How to Get Rid of Your Kid's Hiccups

Try getting rid of the pesky—hic!—things with one of these doctor-approved tricks for helping toddlers and school-age kids stop hiccupping.

curly haired child holding his breath
Photo: Jose Luis Pelaez Inc/Getty

Did you know that babies can get hiccups while in the womb? Hiccuping may be one of the cutest (and most comical) things babies can do, but researchers don't fully understand why they happen. A study from University College London found that these diaphragm spasms may help babies learn how to regulate their breathing.

But past the age of diapers and toddling, hiccupping is an annoying side effect that typically occurs after your child eats too fast or inhales lots of air. Other causes that can trigger hiccups include:

  • Eating or drinking too fast
  • Drinking carbonated beverages
  • Stress and fear
  • Becoming quickly over-excited

If you or your child experience hiccups consistently for more than 48 hours, call your doctor, as that could indicate an underlying medical condition.

If you're looking for ways to help your kid get rid of them, give one of these tricks a try but be warned; you may need to use a little trial and error. "We don't know how well the remedies work because they haven't been tested scientifically, but they are harmless and may help," says Howard Bennett, M.D., a pediatrician in Washington, D.C., and author of the children's book The Fantastic Body.

Remedies to Try

Your diaphragm, located in your chest, is a muscle that separates your chest cavity from your abdomen. Sometimes, for reasons that are still mysterious to researchers, that muscle will begin to spasm, and when it does, it will squeeze on your vocal cords, giving you that classic hiccup sound.

Some parents know exactly what causes their kids to get hiccups. Commonly, it happens after eating too fast or drinking carbonated fizzy drinks. And although hiccups are harmless, they can feel annoying to anyone, including little kids.
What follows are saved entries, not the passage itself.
(* ===== verification/ProxyLoop.v ===== *)
(** * The events of a proxy thread (reverseproxy/proxyserver.cc, networkmodel/serverbase.cc)

    A network thread of the proxy accepts clients, reads requests and responses, sends,
    and loses connections, in any order. The files before this one describe one
    request at a time; here the thread is a transition system whose steps are the
    handlers of the event loop. Every connection to a web server has the packet
    of one client to answer, and however the events come, a response never leaves
    on the connection of another client. *)
From stdpp Require Import gmap fin_maps relations.
From S2P Require Import Prelude CLib StdMap AutoBuffer FirstLine HeaderField HttpPacket HttpTheory HttpProps UnixSocket SocketEpoll TcpConnection.
From S2P Require Import ServerBase NetThreadTheory EventLoop LoadBalancer ProxyServer ProxyForward.

Module ProxyLoop.
Import TcpConnection ServerBase NetThreadTheory ProxyForward.

(** ** Specifications *)

(** What a connection is, however its state changes. *)
Definition kind (c : Conn) : nat * TConnectionType := (this_ c, conn_type c).

(** What becomes of a thread when connections are changed, deleted or accepted,
    but none is made to a web server: a connection stays what it is, or its contexts
    are told that it is gone; contexts stay with the connection that made them. *)
Record evolves (t t' : NetThread) : Prop := {
  ev_old : forall v c', conns t' !! v = Some c' ->
    (exists c, conns t !! v = Some c /\ kind c' = kind c) \/ conns t !! v = None /\ conn_type c' = kAcceptFrom;
  ev_kept : forall v c, conns t !! v = Some c ->
    (exists c', conns t' !! v = Some c' /\ kind c' = kind c) \/
    (forall p, p ∈ send_contexts_ c -> forall s a, meta_of (memory_ t') p <> Some (s, a, true));
  ev_meta : forall p s a v, meta_of (memory_ t) p = Some (s, a, v) ->
    exists v', meta_of (memory_ t') p = Some (s, a, v') /\ (v' = true -> v = true)
}.

(** The packet [p] is to answer the client with the id [C], as long as the
    connection that made it is there. *)
Definition client_of (t : NetThread) (C p : nat) : Prop :=
  exists s a v, meta_of (memory_ t) p = Some (s, a, v) /\
    (v = true -> exists cc, conns t !! C = Some cc /\ kind cc = (a, kAcceptFrom)).

(** The entry of [conn_map_] for the connection [W] to a web server. *)
Definition entry (t : NetThread) (W : nat) : option (nat * option nat) := conn_map_ (derived_ t) !! W.

(** Every connection to a web server, but those in [E], has its entry: the packet
    of a client, which no other has and which is on its way. *)
Record owed_ok (E : nat -> Prop) (t : NetThread) (Q : list nat) : Prop := {
  ow_entry : forall W wc, conns t !! W = Some wc -> conn_type wc = kConnectTo -> ~ E W ->
    exists C p, entry t W = Some (C, Some p) /\ p ∈ Q /\ client_of t C p;
  ow_inj : forall W W' wc wc' C C' p, conns t !! W = Some wc -> conns t !! W' = Some wc' ->
    conn_type wc = kConnectTo -> conn_type wc' = kConnectTo -> ~ E W -> ~ E W' ->
    entry t W = Some (C, Some p) -> entry t W' = Some (C', Some p) -> W = W'
}.

Abbreviation nobody := (fun _ : nat => False).

Definition proxy_inv (t : NetThread) : Prop := exists Q, base_inv Q t /\ owed_ok nobody t Q.

(** What an event leaves as it is: the entry of a connection to a web server that
    stays, and which connection made a packet. *)
Record step_ok (t t' : NetThread) : Prop := {
  so_inv : proxy_inv t';
  so_entries : forall W wc wc', conns t !! W = Some wc -> conns t' !! W = Some wc' -> this_ wc' = this_ wc ->
    conn_type wc = kConnectTo -> conn_type wc' = kConnectTo /\ entry t' W = entry t W;
  so_metas : forall p s a v, meta_of (memory_ t) p = Some (s, a, v) -> exists v', meta_of (memory_ t') p = Some (s, a, v')
}.

(** What leaves when a response is handled: the packet of the client whose
    request was forwarded over this connection. *)
Definition leaves_to_client (t : NetThread) (W : nat) (outs : list (nat * bytes)) : Prop :=
  forall q o, (q, o) ∈ outs -> exists C cc s, entry t W = Some (C, Some q) /\ conns t !! C = Some cc /\
    conn_type cc = kAcceptFrom /\ meta_of (memory_ t) q = Some (s, this_ cc, true).

(** The system gives a new descriptor, there is room for another connection, and
    the counters do not wrap. *)
Record system_ok (x : forward_io) (t : NetThread) : Prop := {
  sy_fd : 0 < fw_fd x;
  sy_add : can_add t (fw_fd x);
  sy_next : Z.of_nat (next_ (memory_ t)) + 3 < 2 ^ 32
}.

(** The connections an event makes to web servers are for this client and this
    packet. *)
Definition forwards_for (t t' : NetThread) (C p : nat) : Prop :=
  forall W wc, conns t !! W = None -> conns t' !! W = Some wc -> conn_type wc = kConnectTo /\ entry t' W = Some (C, Some p).

(** The read event of the connection [u] is to handle the packet of [rc], in the state [tm]. *)
Definition hands_over (t : NetThread) (u : nat) (reads : list UnixSocket.read_result) (rc : RecvContext) (tm : NetThread) : Prop :=
  forall vm : NetThreadMethods proxy_parser proxy_thread,
    ServerBase.UpgradeApplicationProtocol vm = EventLoop.base_UpgradeApplicationProtocol ->
    __OnReadEvent vm t u reads = ServerBase.HandleApplicationPacket vm rc tm.

(** The state [tm] in which the packet of [rc], which came on the connection [u], is
    handled: a client's packet comes with the packet to answer it with. *)
Record handed (t tm : NetThread) (Q : list nat) (u : nat) (c : Conn) (rc : RecvContext) : Prop := {
  ha_inv : base_inv (option_list (rc_return_packet rc) ++ Q) tm;
  ha_conns : exists c', conns tm = <[u := c']> (conns t) /\ kind c' = kind c /\ conn_FD c' = conn_FD c;
  ha_derived : derived_ tm = derived_ t;
  ha_metas : forall p y, meta_of (memory_ t) p = Some y -> meta_of (memory_ tm) p = Some y;
  ha_next : (next_ (memory_ tm) <= S (next_ (memory_ t)))%nat;
  ha_uid : rc_tcp_connection_uid rc = Z.of_nat u;
  ha_type : rc_type rc = conn_type c;
  ha_return : forall p, rc_return_packet rc = Some p -> exists s, meta_of (memory_ tm) p = Some (s, this_ c, true);
  ha_answer : conn_type c = kAcceptFrom -> is_Some (rc_return_packet rc)
}.

(** *** Runs *)

Definition proxy_thread_start (mx : Z) (b : LoadBalancer.LoadBalancer) : NetThread :=
  mkThread new_manager mx new_memory true None (mkProxyThread ∅ b).

Section Steps.
Context (PH : bytes -> option Z * Z).

(** What happens in the loop of a network thread of the proxy: an event is handled,
    a client is accepted, or connections time out. A step is one that returns. *)
Inductive proxy_step (t t' : NetThread) : Prop :=
| step_event (e : SocketEpoll.SocketEpoll) (idx : Z) (x : EventLoop.io forward_io) (now : Z) (a : EventLoop.after)
    (notes : list Z) (outs : list (nat * bytes)) :
    system_ok (EventLoop.io_env x) t ->
    EventLoop.on_event (proxy_methods PH) t e idx x now = Ok (a, t', notes, outs) -> proxy_step t t'
| step_accept (x : forward_io) (fd : Z) (ip : bytes) (port now : Z) (taken : bool) :
    0 < fd -> can_add t fd -> RegisterConnection (proxy_methods PH x) t fd ip port now = Ok (taken, t') -> proxy_step t t'
| step_timeout (now : Z) : t' = thread_ClearTimeout t now -> proxy_step t t'.

(** The connection with the id [W] and the address [a] is there. *)
Definition alive (t : NetThread) (W a : nat) : Prop := exists wc, conns t !! W = Some wc /\ this_ wc = a.

(** A step after which the connection is still there. *)
Definition step_with (W a : nat) (t t' : NetThread) : Prop := proxy_step t t' /\ alive t' W a.

End Steps.

(** ** Lemmas *)

Lemma evolves_refl (t : NetThread) : evolves t t.
Proof. split; eauto. Qed.

Lemma metas_evolve (t t' : NetThread) (p : nat) (s : Z) (a : nat) (v : bool) :
  evolves t t' -> meta_of (memory_ t) p = Some (s, a, v) -> exists v', meta_of (memory_ t') p = Some (s, a, v').
Proof. intros He Hp. destruct (ev_meta _ _ He p s a v Hp) as (v' & ? & _). eauto. Qed.

(** Events that change no entry. *)
Lemma evolves_step (t t' : NetThread) (Q : list nat) :
  evolves t t' -> conn_map_ (derived_ t') = conn_map_ (derived_ t) -> base_inv Q t' -> owed_ok nobody t' Q -> step_ok t t'.
Proof.
  intros He Hd Hb Ho. split; [by exists Q| |by intros; eapply metas_evolve]. intros W wc wc' HW HW' Ht Hty.
  unfold entry. rewrite Hd. split; [|done]. destruct (ev_old _ _ He W wc' HW') as [(c & Hc & Hk)|[Hn _]]; [|congruence].
  unfold kind in Hk. congruence.
Qed.

(** Only contents of buffers, or members of the derived class, change. *)
Lemma evolves_same (t t' : NetThread) :
  conns t' = conns t -> (forall p, meta_of (memory_ t') p = meta_of (memory_ t) p) -> evolves t t'.
Proof. intros E Em. split; rewrite ?E; [eauto..|]. intros p s a v. rewrite Em. eauto. Qed.

(** One connection goes to another state. *)
Lemma evolves_put (t t' : NetThread) (u : nat) (c c' : Conn) :
  conns t !! u = Some c -> conns t' = <[u := c']> (conns t) -> kind c' = kind c ->
  (forall p x, meta_of (memory_ t) p = Some x -> meta_of (memory_ t') p = Some x) -> evolves t t'.
Proof.
  intros Hu E Hk Hm. split.
  - intros v d. rewrite E. intros [[<- <-]|[Hne Hv]]%lookup_insert_Some; left; eauto.
  - intros v d Hv. left. rewrite E. destruct (decide (v = u)) as [->|Hne].
    + rewrite lookup_insert_eq. assert (d = c) as -> by congruence. eauto.
    + rewrite lookup_insert_ne by done. eauto.
  - intros p s a v Hp. exists v. by rewrite (Hm _ _ Hp).
Qed.

(** The entries survive what happens to the thread, if the packets do. *)
Lemma owed_evolves (E E' : nat -> Prop) (t t' : NetThread) (Q Q' Q0 : list nat) :
  base_inv Q0 t -> Q ⊆ Q0 -> owed_ok E t Q -> evolves t t' ->
  (forall W wc wc', conns t !! W = Some wc -> conns t' !! W = Some wc' -> kind wc' = kind wc -> conn_type wc = kConnectTo ->
     ~ E' W -> ~ E W /\ entry t' W = entry t W /\
     forall C p, entry t W = Some (C, Some p) -> p ∈ Q -> p ∈ Q') ->
  owed_ok E' t' Q'.
Proof.
  intros Hb HQ [H1 H2] [E1 E2 E3] Hkeep.
  assert (Hback : forall W wc', conns t' !! W = Some wc' -> conn_type wc' = kConnectTo -> ~ E' W ->
    exists wc, conns t !! W = Some wc /\ conn_type wc = kConnectTo /\ ~ E W /\ entry t' W = entry t W /\
      forall C p, entry t W = Some (C, Some p) -> p ∈ Q -> p ∈ Q').
  { intros W wc' HW Hty HE. destruct (E1 W wc' HW) as [(wc & Hwc & Hk)|[_ Ht]]; [|congruence].
    assert (conn_type wc = kConnectTo) as Hty' by (unfold kind in Hk; congruence).
    destruct (Hkeep W wc wc' Hwc HW Hk Hty' HE) as (? & ? & ?). eauto 10. }
  split.
  - intros W wc' HW Hty HE. destruct (Hback W wc' HW Hty HE) as (wc & Hwc & Hty' & HE' & He & Hq).
    destruct (H1 W wc Hwc Hty' HE') as (C & p & Hen & Hp & s & a & v & Hm & Hv).
    exists C, p. rewrite He. split_and!; [done|by eapply Hq|]. destruct (E3 p s a v Hm) as (v' & Hm' & Hv').
    exists s, a, v'. split; [done|]. intros ->. specialize (Hv' eq_refl). subst v.
    destruct (Hv eq_refl) as (cc & Hcc & Hk). destruct (E2 C cc Hcc) as [(cc' & Hcc' & Hk')|Hgone]; [by exists cc'; rewrite Hk'|].
    destruct (ci_queue _ _ _ (bi_ctx _ _ Hb) p) as (s0 & a0 & v0 & Hm0 & Hq0); [by apply HQ|].
    rewrite Hm in Hm0. injection Hm0 as <- <- <-. destruct (Hq0 eq_refl) as (u & c & Hu & Ha & Hs & _).
    assert (u = C) as -> by (eapply ci_inj; [apply Hb|done|done|unfold kind in Hk; congruence]).
    assert (c = cc) as -> by congruence. by destruct (Hgone p Hs s a).
  - intros W W' wc wc' C C' p HW HW' Ht Ht' HE HE' He He'.
    destruct (Hback W wc HW Ht HE) as (w & Hw & Hty & HEw & Hen & _).
    destruct (Hback W' wc' HW' Ht' HE') as (w' & Hw' & Hty' & HEw' & Hen' & _).
    eapply (H2 W W' w w'); [done..|by rewrite <- Hen|by rewrite <- Hen'].
Qed.

(** *** What the operations of a thread do *)

Lemma evolves_del (t t' : NetThread) (u : nat) (c : Conn) :
  conns t !! u = Some c -> conns t' = delete u (conns t) -> memory_ t' = destroy c (memory_ t) -> evolves t t'.
Proof.
  intros Hu E Em. split.
  - intros v d. rewrite E. intros [_ Hv]%lookup_delete_Some. left. eauto.
  - intros v d Hv. destruct (decide (v = u)) as [->|Hne].
    + right. assert (d = c) as -> by congruence. intros p Hp s a. rewrite Em, destroy_meta, decide_True by done.
      by destruct (meta_of (memory_ t) p).
    + left. rewrite E, lookup_delete_ne by done. eauto.
  - intros p s a v Hp. rewrite Em, destroy_meta, Hp. destruct (decide _); eexists; by split.
Qed.

(** Sending changes the buffer of the packet and nothing else of it. *)
Lemma TrySend_meta (deref : Z -> option bytes) (so so' : UnixSocket.Socket) (m m' : memory) (p : nat)
    (w : UnixSocket.write_result) (d : bool) (out : bytes) :
  TrySend deref so m (Some p) w = Ok (d, so', m', out) ->
  UnixSocket.fd_ so' = UnixSocket.fd_ so /\ next_ m' = next_ m /\ forall q, meta_of m' q = meta_of m q.
Proof.
  unfold TrySend. destruct (ctxs_ m !! p) as [ctx|] eqn:Hp; [|done]. intros E. apply bind_Ok in E as (o & _ & E).
  destruct (UnixSocket.Send so (sc_buffer ctx) w) as [[[[d1 n1] s1] b1] o1] eqn:Es. injection E as <- <- <- <-.
  split_and!; [by eapply Send_fd|done|]. intros q. by apply meta_set_buffer.
Qed.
Here are a few tricks to try to get rid of them quickly.

Hold your breath

Have your child take a deep breath as if they're about to blow out birthday candles and hold it for 15 to 30 seconds. Wait a minute and repeat the action if it doesn't work the first time. Your child could get dizzy while doing this, so keep them safe by first sitting on the couch or floor.

Swallow sugar

Place a teaspoon of it on your child's tongue and have her gulp it down. (Yes, we give you full permission to give your kid sugar. It's for a good cause!) It may sound pretty wild, but in 1971, The New England Journal of Medicine published a study that showed that 19 out of 20 people who tried this remedy had sweet success.

Breathe into a paper bag

Seat your child somewhere safe like the couch, and have them steady their breath by inhaling and exhaling into the bag 10 to 15 times. Remember that study we mentioned? It turns out that the hiccup reflex may help regulate breathing and you use that to your advantage by tricking your brain into telling your hiccups to stop. When your child breaths into a paper bag, it creates a concentration of CO2, triggering your brain to want fresh air to breathe.

Drink water

Fill a 6-ounce glass, and get your kid to sip the water as quickly as possible. Similarly to the sugar remedy, water touching the back of your throat may help tell your brain to snap out of the hiccups.

Waiting them out

The only remedy that works 100% of the time is simply waiting them out. Yes, that can feel like misery for kids, especially if they hate getting the hiccups. But if you've already tried everything else, then waiting for hiccups to resolve on their own might be the only option left.

What Not To Try

When you get the hiccups, it is natural to want to do something—anything!—to make them go away. But while there may be lots of zany remedies that have a probability of working, there are some that are just not safe.

Scaring someone

You may love a good jump scare in a movie, but scaring your child may have big consequences, including learning to be afraid of you. Additionally, if your child has something in their mouth (like that spoonful of sugar remedy) scaring them could cause them to gasp and choke.

Chewing gum

Since swallowing excess air can cause hiccups, you want to avoid doing anything that can prolong them. Chewing gum, which makes you swallow more, might seem like a great idea, but the amount of air that gets swallowed can re-trigger a hiccup episode.

Peanut butter

Swallowing peanut butter sounds marvelous since it will coat your throat and, in theory, soothe the muscle spasm as the peanut butter goes down. But if your child swallows too much peanut butter, they can choke. Avoid asking your child to swallow anything thick and sticky like peanut butter.

Known hiccup triggers

Similarly to chewing gum, certain things commonly trigger hiccups. A few common hiccup culprits include:

  • Spicy foods
  • Fizzy drinks
  • Switching from very hot to cold (and vice versa) can trigger muscle spasms.